E’ nata in maniera quasi naturale. Dopo la laurea ho avuto la fortuna di iniziare a collaborare con un professore del Politecnico e grande protagonista nel mondo del Design, il quale mi ha da subito coinvolto come assistente nei suoi percorsi didattici a Milano, Napoli e Roma, per poi piano piano affidarmi compiti sempre più importanti. Questo percorso mi ha permesso di continuare a studiare ed affinare il mio pensiero critico. Ora posso dire che non ne posso più fare a meno, dato che per me l’insegnamento non è mai univoco, ma è uno scambio per una crescita reciproca.

  • La Sua esperienza di docente l’ha portata in diverse realtà sia italiane che estere. Quale crede siano i punti di forza di Quasar?

Sicuramente l’approccio didattico. Dalla mia esperienza vissuta in altri Istituti ho notato che troppo spesso vengono proposti approcci metodologici, piuttosto che competenze e strumenti, non più al passo coi tempi, radicati in una cultura progettuale, aziendale e di mercato che non esiste più. Credo che il Quasar sia una delle poche realtà in Italia in grado di intercettare e tradurre i processi di cambiamento in atto e di proporre e “produrre” uno sguardo libero (ma non leggero), appassionato, innovativo, flessibile e critico nei nostri studenti. Nelle aule del Quasar aleggia uno spirito sperimentale, una sorta di Genius Loci contemporaneo che fa si che che il nostro Istituto sia un luogo dove si possa sperimentare ed imparare facendo, contribuendo così a formare giovani e moderni homo faber, possessori non solo di saperi manuali, ma anche intellettuali e culturali.

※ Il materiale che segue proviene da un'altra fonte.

(* ===== verification/Hoare.v ===== *)
(** * Hoare: triples for the computations of the model

    A partial-correctness triple [{{ P }} m {{ Q }}] on the state-and-fault
    monad: from a state satisfying [P], if [m] returns [x] in state [σ'],
    then [Q x σ'].  Faults are not constrained here; [Faults] treats them.
    The rules follow the shape of Hoare logic (sequence, conditional,
    loop with an invariant, consequence), with rules for the memory
    accesses; [Invariants] proves with them what a scan of [ms_length] has
    found. *)

From stdpp Require Import base list gmap.
From Stdlib Require Import ZArith Lia Strings.Byte.
From S2P Require Import Prelude Memory.

Open Scope cs_scope.

Definition hoare {Σ A} (P : Σ -> Prop) (m : M Σ A) (Q : A -> Σ -> Prop) : Prop :=
  forall σ x σ', P σ -> m σ = Ok (x, σ') -> Q x σ'.

Notation "{{ P }} m {{ Q }}" := (hoare P m Q)
  (at level 70, m at next level, format "{{  P  }}  m  {{  Q  }}") : cs_scope.

(** ** The rules *)

Section HoareRules.
Context {Σ : Type}.

Lemma hoare_ret {A} (P : Σ -> Prop) (Q : A -> Σ -> Prop) x :
    (forall σ, P σ -> Q x σ) -> {{ P }} ret x {{ Q }}.
  Proof. intros H σ y σ' HP [= <- <-]. auto. Qed.

Lemma hoare_fail {A} (P : Σ -> Prop) (Q : A -> Σ -> Prop) e : {{ P }} fail e {{ Q }}.
  Proof. by intros σ y σ' _ ?. Qed.

Lemma hoare_bind {A B} P (R : A -> Σ -> Prop) (Q : B -> Σ -> Prop) m (k : A -> M Σ B) :
    {{ P }} m {{ R }} -> (forall x, {{ R x }} k x {{ Q }}) -> {{ P }} bind m k {{ Q }}.
  Proof.
    intros Hm Hk σ y σ' HP. unfold bind. destruct (m σ) as [[x σ1]|] eqn:E; [|done].
    apply (Hk x σ1 y σ'). by apply (Hm σ x σ1).
  Qed.

Lemma hoare_consequence {A} (P P' : Σ -> Prop) (Q Q' : A -> Σ -> Prop) m :
    {{ P }} m {{ Q }} -> (forall σ, P' σ -> P σ) -> (forall x σ, Q x σ -> Q' x σ) ->
    {{ P' }} m {{ Q' }}.
  Proof. intros H HP HQ σ x σ' ? ?. eauto. Qed.

Lemma hoare_if {A} P (Q : A -> Σ -> Prop) (b : bool) m1 m2 :
    (b = true -> {{ P }} m1 {{ Q }}) -> (b = false -> {{ P }} m2 {{ Q }}) ->
    {{ P }} if b then m1 else m2 {{ Q }}.
  Proof. destruct b; auto. Qed.

(** A loop with an invariant [I] on its state: every round started in [I]
    continues in [I] or leaves with [Q]. *)
Lemma hoare_loop `{FuelBound Σ} {St R} (I : St -> Σ -> Prop) (Q : R -> Σ -> Prop)
    (body : St -> M Σ (St + R)) :
    (forall s, {{ I s }} body s {{ fun r σ => match r with inl s' => I s' σ | inr x => Q x σ end }}) ->
    forall s, {{ I s }} loop body s {{ Q }}.
  Proof.
    intros Hb s σ x σ' HI. unfold loop. generalize (fuel_of σ) as f.
    intros f. revert s σ HI. induction f as [|f IH]; intros s σ HI; [done|].
    cbn [loop_fuel]. unfold bind at 1.
    destruct (body s σ) as [[[s1|r] σ1]|] eqn:E; [|unfold ret; intros [= <- <-]|done].
    - apply IH. exact (Hb s σ _ _ HI E).
    - exact (Hb s σ _ _ HI E).
  Qed.

(** [while (cond) body]: the condition leads from [I] to [J] (continue) or
    to [Q] (leave); the body leads from [J] back to [I]. *)
Lemma hoare_while `{FuelBound Σ} {St} (I J Q : St -> Σ -> Prop) cond (body : St -> M Σ St) :
    (forall s, {{ I s }} cond s {{ fun (b : bool) σ => if b then J s σ else Q s σ }}) ->
    (forall s, {{ J s }} body s {{ I }}) ->
    forall s, {{ I s }} while cond body s {{ Q }}.
  Proof.
    intros Hc Hb. apply hoare_loop. intros s. unfold while_step.
    apply (hoare_bind _ (fun (b : bool) σ => if b then J s σ else Q s σ)); [apply Hc|].
    intros [|].
    - apply (hoare_bind _ I); [apply Hb|]. intros s'. by apply hoare_ret.
    - by apply hoare_ret.
  Qed.

(** [while (cond) body] where [body] may [return v]. *)
Lemma hoare_while_ret `{FuelBound Σ} {St R} (I J : St -> Σ -> Prop) (Q : St + R -> Σ -> Prop)
    cond (body : St -> M Σ (St + R)) :
    (forall s, {{ I s }} cond s {{ fun (b : bool) σ => if b then J s σ else Q (inl s) σ }}) ->
    (forall s, {{ J s }} body s
               {{ fun r σ => match r with inl s' => I s' σ | inr v => Q (inr v) σ end }}) ->
    forall s, {{ I s }} while_ret cond body s {{ Q }}.
  Proof.
    intros Hc Hb. apply hoare_loop. intros s. unfold while_ret_step.
    apply (hoare_bind _ (fun (b : bool) σ => if b then J s σ else Q (inl s) σ)); [apply Hc|].
    intros [|].
    - eapply hoare_bind; [apply Hb|]. intros [s'|v]; by apply hoare_ret.
    - by apply hoare_ret.
  Qed.

Lemma hoare_andM P (Q : bool -> Σ -> Prop) R (m1 m2 : M Σ bool) :
    {{ P }} m1 {{ fun b σ => if b then R σ else Q false σ }} -> {{ R }} m2 {{ Q }} ->
    {{ P }} m1 &&& m2 {{ Q }}.
  Proof.
    intros H1 H2. unfold andM. eapply hoare_bind; [exact H1|].
    intros [|]; [done|]. by apply hoare_ret.
  Qed.
End HoareRules.

Section MemoryRules.

Lemma hoare_assert_Some {A} P (Q : A -> mem -> Prop) a (k : addr -> M mem A) :
    {{ P }} k a {{ Q }} -> {{ P }} bind (assert_nonnull (Some a)) k {{ Q }}.
  Proof. intros H σ x σ' HP. rewrite assert_nonnull_Some. by apply H. Qed.

Lemma hoare_load P a : {{ P }} load a {{ fun c σ => P σ /\ mload σ a = Some c }}.
  Proof. intros σ x σ' HP. unfold load. by destruct (mload σ a) eqn:E; [intros [= <- <-]|]. Qed.

Lemma hoare_nonnul_at P a :
    {{ P }} nonnul_at a {{ fun b σ => P σ /\ exists c, mload σ a = Some c /\ is_nul c = negb b }}.
  Proof.
    unfold nonnul_at. eapply hoare_bind; [apply hoare_load|].
    intros c. apply hoare_ret. intros σ [? ->]. split; [done|]. exists c. by destruct is_nul.
  Qed.

End MemoryRules.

  • La modalità didattica online, prepotentemente entrata nelle vite di tutti durante quest’emergenza sanitaria, ha sicuramente cambiato le carte in tavola, soprattutto per una realtà come quella di Quasar, legata all’approccio pratico e alla condivisione di idee. Come sta vivendo questo cambiamento?

Penso che un vero progettista non debba mai subire il cambiamento e che abbia tutti gli strumenti necessari per adattarsi ad esso o addirittura per anticiparlo e per fortuna i docenti del Quasar sono tutti ottimi professionisti del settore. Sono molto fiero del lavoro organizzativo e propositivo messo in atto dall’Istituto. Antonio Rebolini, imprenditore amico di Bruno Munari diceva: “Quando un problema non si può risolvere non è un problema. Quando un problema si può risolvere non è un problema”. Il nostro lavoro ci insegna che dalle difficoltà possono sempre nascere delle opportunità, ad esempio, non avendo la possibilità di far esplorare ai nostri studenti il territorio alla ricerca di risorse e materiali, gli sto facendo perlustrare l’ambiente domestico, guidandoli verso l’ideazione di oggetti partendo da ciò che hanno in casa (da ingredienti alimentari base a oggetti in disuso).

  • Domanda di rito: quale consiglio darebbe ai Suoi studenti per affrontare il mondo del lavoro, una volta concluso il percorso di studi?

Di essere sempre positivi e propositivi, di non arrendersi mai alle bocciature, anche perché quelle capitano perfino ai grandi professionisti.